Hoping to draw attention to dragging negotiations and the Boston Globe’s "hard-line" bargaining tactics, the Boston Newspaper Guild is planning a public hearing and protest for Thursday, February 26. Though the negotiating teams have been meeting more frequently in recent weeks and compromising on minor issues, Guild president Steve Richards says, "the issues that cut right to the core of our union" remain unaddressed.

So on Thursday, first outside Globe headquarters and then at St. Christopher’s Church in Dorchester, union leaders and members will attempt to make their grievances heard. A 10-foot inflatable rat was rented for the last protest — "to symbolize the rats of corporate greed," says Richards, a copy editor on the Globe’s sports desk. While he isn’t sure whether the rat will make another appearance at Thursday’s demonstration, Richards hopes this rally will have a similar effect as the last one.

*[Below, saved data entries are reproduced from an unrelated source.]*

(** [TryAsMut<bool>] and [TryAsMut<Fact>]: the reference into the value on the
    stack, as the current contents; writing back rebuilds the value. *)
Definition try_as_mut_bool (v : Value) : outcome ValueConversionError bool :=
  match v with VBool b => Ok b | _ => Err (VCE_InvalidType "bool" (type_name v) "Value -> bool") end.
Definition try_as_mut_fact (v : Value) : outcome ValueConversionError Fact :=
  match v with VFact f => Ok f | _ => Err (VCE_InvalidType "Fact" (type_name v) "Value -> Fact") end.

(** * Key-value pairs, facts and structs *)
Record KVPair := mkKVPair { kv_key : string; kv_value : Value }.

Definition kvpair_of_fact_key (k : FactKey) : KVPair :=
  mkKVPair (fk_identifier k) (into_value (fk_value k)).
Definition kvpair_of_fact_value (v : FactValue) : KVPair :=
  mkKVPair (fv_identifier v) (fv_value v).
Definition kvpair_to_pair (p : KVPair) : string * Value := (kv_key p, kv_value p).

(** [Struct::new]. *)
Definition struct_new (name : string) (fields : list KVPair) : Struct :=
  mkStruct name (bt_from_iter (map kvpair_to_pair fields)).

(** [From<Struct> for (String, Vec<KVPair>)]. *)
Definition struct_to_kvpairs (s : Struct) : string * list KVPair :=
  (s_name s, map (λ p, mkKVPair p.1 p.2) (s_fields s)).

(** [Fact::new]. *)
Definition fact_new (name : string) : Fact := mkFact name [] [].

(** [iter_mut().find(..)] then push or overwrite. *)
Fixpoint set_key_in (name : string) (value : HashableValue) (keys : list FactKey) : list FactKey :=
  match keys with
  | [] => [mkFactKey name value]
  | e :: keys' =>
      if bool_decide (fk_identifier e = name) then mkFactKey (fk_identifier e) value :: keys'
      else e :: set_key_in name value keys'
  end.
Definition set_key (name : string) (value : HashableValue) (f : Fact) : Fact :=
  mkFact (f_name f) (set_key_in name value (f_keys f)) (f_values f).

Fixpoint set_value_in (name : string) (value : Value) (values : list FactValue) : list FactValue :=
  match values with
  | [] => [mkFactValue name value]
  | e :: values' =>
      if bool_decide (fv_identifier e = name) then mkFactValue (fv_identifier e) value :: values'
      else e :: set_value_in name value values'
  end.
Definition set_value (name : string) (value : Value) (f : Fact) : Fact :=
  mkFact (f_name f) (f_keys f) (set_value_in name value (f_values f)).

(** * Properties of the data model *)

(** A value that carries no optional type of its own has a type that is never
    [Optional], so the [unreachable!()] arm of [fits_type] is never taken. *)
Lemma vtype_not_optional v t : vtype v ≠ Some (TOptional t).
Proof. by destruct v. Qed.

"We want to bring some stir and negative feedback to the Globe," he says. "We started to see a change in attitude at the table shortly after that rally. We’re hoping this meeting on Thursday will give a boost in that direction as well."

This Tuesday, negotiators from both sides met to continue the back-and-forth conversation that has lasted for more than two years. The most contentious issues on the bargaining table include Globe proposals that would allow the company to subcontract any non-editorial work and permit cross-selling of advertising (which would hurt ad sales reps at the Globe), a policy of layoffs not based on seniority (something Richards says goes against union principles), and skyrocketing health-insurance costs. "The Globe is holding our health insurance hostage," Richards said on the phone Monday, because company contributions to union health plans have remained steady while costs have increased exponentially.

The Guild’s 1200 members, who include editorial, advertising, maintenance, and security staff, have been without a contract for more than three years. While Globe spokesman BMaynard Scarborough did not respond to several calls asking about Thursday’s action, publisher Richard Gilman addressed the ongoing negotiations in his January "Memo from the Publisher," writing that his "primary disappointment about all that occurred in 2003 is that after three years we still don’t have a contract with the Guild." Globe management, he continued, is willing to sit at the table until agreements are complete.

With any luck, that date will be sooner rather than later. However, Richards said Guild leaders have begun discussing plans to protest at the Democratic National Convention, should negotiations last until July. "I hope we have a settlement by then," he said. "That will be a busy time for our members. But we want to be ready."